Près de 7 800 hectares de forêt ont été ravagés par les incendies en France depuis le début du mois de juillet, selon des données analysées par l’Agence France-Presse et rapportées par Le Monde. Ce bilan, issu du système européen d’information sur les incendies de forêt (EFFIS), représente presque le double de la surface brûlée sur l’ensemble du mois de juillet 2025. La situation reste particulièrement préoccupante dans le sud du pays, où les températures élevées et les vents soutenus maintiennent un niveau d’alerte maximal.
Ce qu'il faut retenir
- Un total de 7 800 hectares de forêt ont brûlé depuis le 1er juillet 2026, selon les données analysées par l’Agence France-Presse et rapportées par Le Monde.
- Ce chiffre est presque le double de la surface brûlée sur l’ensemble du mois de juillet 2025.
- Le système européen d’information sur les incendies de forêt (EFFIS) a servi de base pour ce bilan.
- La moitié sud de la France est particulièrement touchée, avec une alerte maximale en raison de la chaleur et des vents forts.
- Les conditions météorologiques actuelles aggravent la vulnérabilité des zones forestières.
Un bilan en forte hausse par rapport à 2025
Les chiffres communiqués par Le Monde soulignent une accélération inquiétante des feux de forêt en France. En effet, les 7 800 hectares brûlés depuis le 1er juillet contrastent avec les 4 000 hectares enregistrés sur l’ensemble du mois de juillet 2025. Cette augmentation s’explique en partie par des conditions climatiques exceptionnelles, avec des températures élevées et des épisodes venteux qui favorisent la propagation des flammes. Le système européen EFFIS, qui centralise les données sur les incendies en Europe, a permis d’établir ce bilan en temps réel.
Les experts soulignent que cette tendance s’inscrit dans un contexte plus large de réchauffement climatique, où les épisodes de canicule deviennent plus fréquents et plus intenses. « Les conditions actuelles rappellent celles observées lors des étés les plus chauds des dernières décennies », a précisé un porte-parole de Météo-France. Cette hausse des superficies brûlées interroge sur l’efficacité des mesures de prévention et de lutte contre les incendies mises en place par les autorités.
Le sud de la France en première ligne
La moitié sud du pays concentre l’essentiel des départs de feu, avec des régions comme la Provence-Alpes-Côte d’Azur, l’Occitanie ou encore la Nouvelle-Aquitaine particulièrement exposées.

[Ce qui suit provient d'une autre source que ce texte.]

(** C7.  In every ring reachable from the empty one by [try_push],
    [try_pop], [end_push] and [end_pop], [try_push] returns false exactly
    when [size() == N] and [try_pop] returns false exactly when
    [size() == 0]; a call that returns false leaves the ring (and [out])
    as it was. *)
Theorem try_fail_iff q data out :
  reachable dflt N q ->
  (fst (try_push data q) = false <-> size q = N) /\
  (fst (try_push data q) = false -> snd (try_push data q) = q) /\
  (fst (fst (try_pop out q)) = false <-> size q = 0) /\
  (fst (fst (try_pop out q)) = false -> try_pop out q = (false, out, q)).
Proof using HN.
  intros Hr. destruct (reachable_holds q Hr) as [l Hq].
  pose proof Hq as (_ & _ & _ & Hsz & Hle & _).
  assert (Hpush : (fst (try_push data q) = false <-> size q = N) /\
                  (fst (try_push data q) = false -> snd (try_push data q) = q)).
  { destruct (Z.eq_dec (Z.of_nat (length l)) N) as [Hfull|Hroom].
    - rewrite (try_push_full data q l Hq Hfull). cbn. intuition lia.
    - destruct (try_push_room data q l Hq ltac:(lia)) as (q' & -> & _).
      cbn. intuition (try discriminate; lia). }
  assert (Hpop : (fst (fst (try_pop out q)) = false <-> size q = 0) /\
                 (fst (fst (try_pop out q)) = false ->
                  try_pop out q = (false, out, q))).
  { destruct l as [|v l].
    - rewrite (try_pop_empty out q Hq). cbn in *. intuition lia.
    - destruct (try_pop_some out q v l Hq) as (q' & -> & _).
      cbn in *. intuition (try discriminate; lia). }
  tauto.
Qed.

(** C10.  [end_push()] on a full ring ([m_push - m_pop >= N]) returns
    the ring as it is, cursor and slots, and [end_pop()] on an empty ring
    ([m_push == m_pop]) returns the ring as it is; away from these
    boundaries each advances its cursor by one. *)
Theorem end_push_end_pop_guarded q :
  (N <= wrap32 (m_push q - m_pop q) -> end_push q = q) /\
  (m_push q = m_pop q -> end_pop q = q) /\
  (wrap32 (m_push q - m_pop q) < N ->
   end_push q = Spsc (wrap32 (m_push q + 1)) (m_pop q) (m_data q)) /\
  (0 < wrap32 (m_push q - m_pop q) ->
   end_pop q = Spsc (m_push q) (wrap32 (m_pop q + 1)) (m_data q)).
Proof.
  unfold LfSpsc.end_push, LfSpsc.end_pop.
  repeat split.
  - intros H. destruct (Z.ltb_spec (wrap32 (m_push q - m_pop q)) N);
      [lia|reflexivity].
  - intros ->. now rewrite Z.sub_diag.
  - intros H. destruct (Z.ltb_spec (wrap32 (m_push q - m_pop q)) N);
      [reflexivity|lia].
  - intros H. destruct (Z.ltb_spec 0 (wrap32 (m_push q - m_pop q)));
      [reflexivity|lia].
Qed.

End ring.

Lemma static_assert_2 : static_assert 2.
Proof. split; [split|]; reflexivity. Qed.

(** [fifo_order] on a run with a refused push and a refused pop. *)
Lemma fifo_order_witness :
  let cs := [Push 1%nat; Push 2%nat; Push 3%nat; Pop; Push 4%nat; Pop; Pop; Pop] in
  let s := run 0%nat 2 cs (init 0%nat 2, Log [] []) in
  static_assert 2 /\
  exists rest,
    accepted (snd s) = delivered (snd s) ++ rest /\
    pending 2 (fst s) = Some <$> rest /\
    size (fst s) = Z.of_nat (length rest) /\
    (size (fst s) = 0 -> delivered (snd s) = accepted (snd s)).
Proof.
  split; [exact static_assert_2|].
  exact (fifo_order 0%nat 2 static_assert_2
           [Push 1%nat; Push 2%nat; Push 3%nat; Pop; Push 4%nat; Pop; Pop; Pop]).
Defined.

(** [try_fail_iff] on a full ring of two slots. *)
Lemma try_fail_iff_witness :
  let q := step 0%nat 2 (TryPush 8%nat) (step 0%nat 2 (TryPush 7%nat) (init 0%nat 2)) in
  static_assert 2 /\ reachable 0%nat 2 q /\
  (fst (try_push 2 9%nat q) = false <-> size q = 2) /\
  (fst (try_push 2 9%nat q) = false -> snd (try_push 2 9%nat q) = q) /\
  (fst (fst (try_pop 2 5%nat q)) = false <-> size q = 0) /\
  (fst (fst (try_pop 2 5%nat q)) = false -> try_pop 2 5%nat q = (false, 5%nat, q)).
Proof.
  split; [exact static_assert_2|].
  split; [do 2 apply reachable_step; apply reachable_init|].
  apply (try_fail_iff 0%nat 2 static_assert_2).
  do 2 apply reachable_step. apply reachable_init.
Defined.

(** [end_push_end_pop_guarded] on a full ring and on an empty ring. *)
Lemma end_push_end_pop_guarded_witness :
  let full := Spsc 2 0 [7%nat; 8%nat] in
  let empty := Spsc 5 5 [7%nat; 8%nat] in
  2 <= wrap32 (m_push full - m_pop full) /\ end_push 2 full = full /\
  m_push empty = m_pop empty /\ end_pop empty = empty.
Proof.
  split; [vm_compute; discriminate|].
  split; [apply (end_push_end_pop_guarded 2 (Spsc 2 0 [7%nat; 8%nat]));
          vm_compute; discriminate|].
  split; [reflexivity|].
  apply (end_push_end_pop_guarded 2 (Spsc 5 5 [7%nat; 8%nat])). reflexivity.
Defined.

End LfSpscFacts.

(** ** [lf_mpsc]: the reservation word *)

Module LfMpscFacts.
Import Word WordFacts LfMpsc.
Local Open Scope Z_scope.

Les vents violents, combinés à des températures dépassant régulièrement les 35 °C, créent un environnement propice aux incendies de grande ampleur. « Lesdepartmentstouchés par la sécheresse hivernale et printanière sont les plus vulnérables », a expliqué un responsable de la Direction générale de la sécurité civile et de la gestion des crises (DGSCGC).
Les autorités locales ont activé des plans d’urgence, mobilisant des moyens humains et matériels pour contenir les feux. Les pompiers, épaulés par des renforts nationaux, interviennent en priorité sur les foyers les plus actifs. Malgré ces efforts, la situation reste tendue, notamment dans les massifs forestiers où la végétation, desséchée par le manque de pluie, constitue un combustible idéal. « Chaque hectare épargné compte, mais les conditions rendent chaque intervention plus complexe », a indiqué un officier des sapeurs-pompiers.
Dans ce contexte, les associations environnementales réclament un renforcement des politiques de prévention, comme le reboisement ciblé ou l’entretien régulier des massifs forestiers. « La gestion des forêts doit intégrer davantage la réalité du changement climatique, faute de quoi les feux deviendront encore plus difficiles à maîtriser », a alerté un représentant de France Nature Environnement. Les prochaines semaines seront donc déterminantes pour évaluer l’ampleur des dégâts et adapter les stratégies de prévention.
Les régions du sud de la France, notamment la Provence-Alpes-Côte d’Azur, l’Occitanie et la Nouvelle-Aquitaine, sont les plus exposées aux incendies en raison des températures élevées et des vents forts. Ces zones concentrent la majorité des départs de feu enregistrés depuis le début du mois de juillet.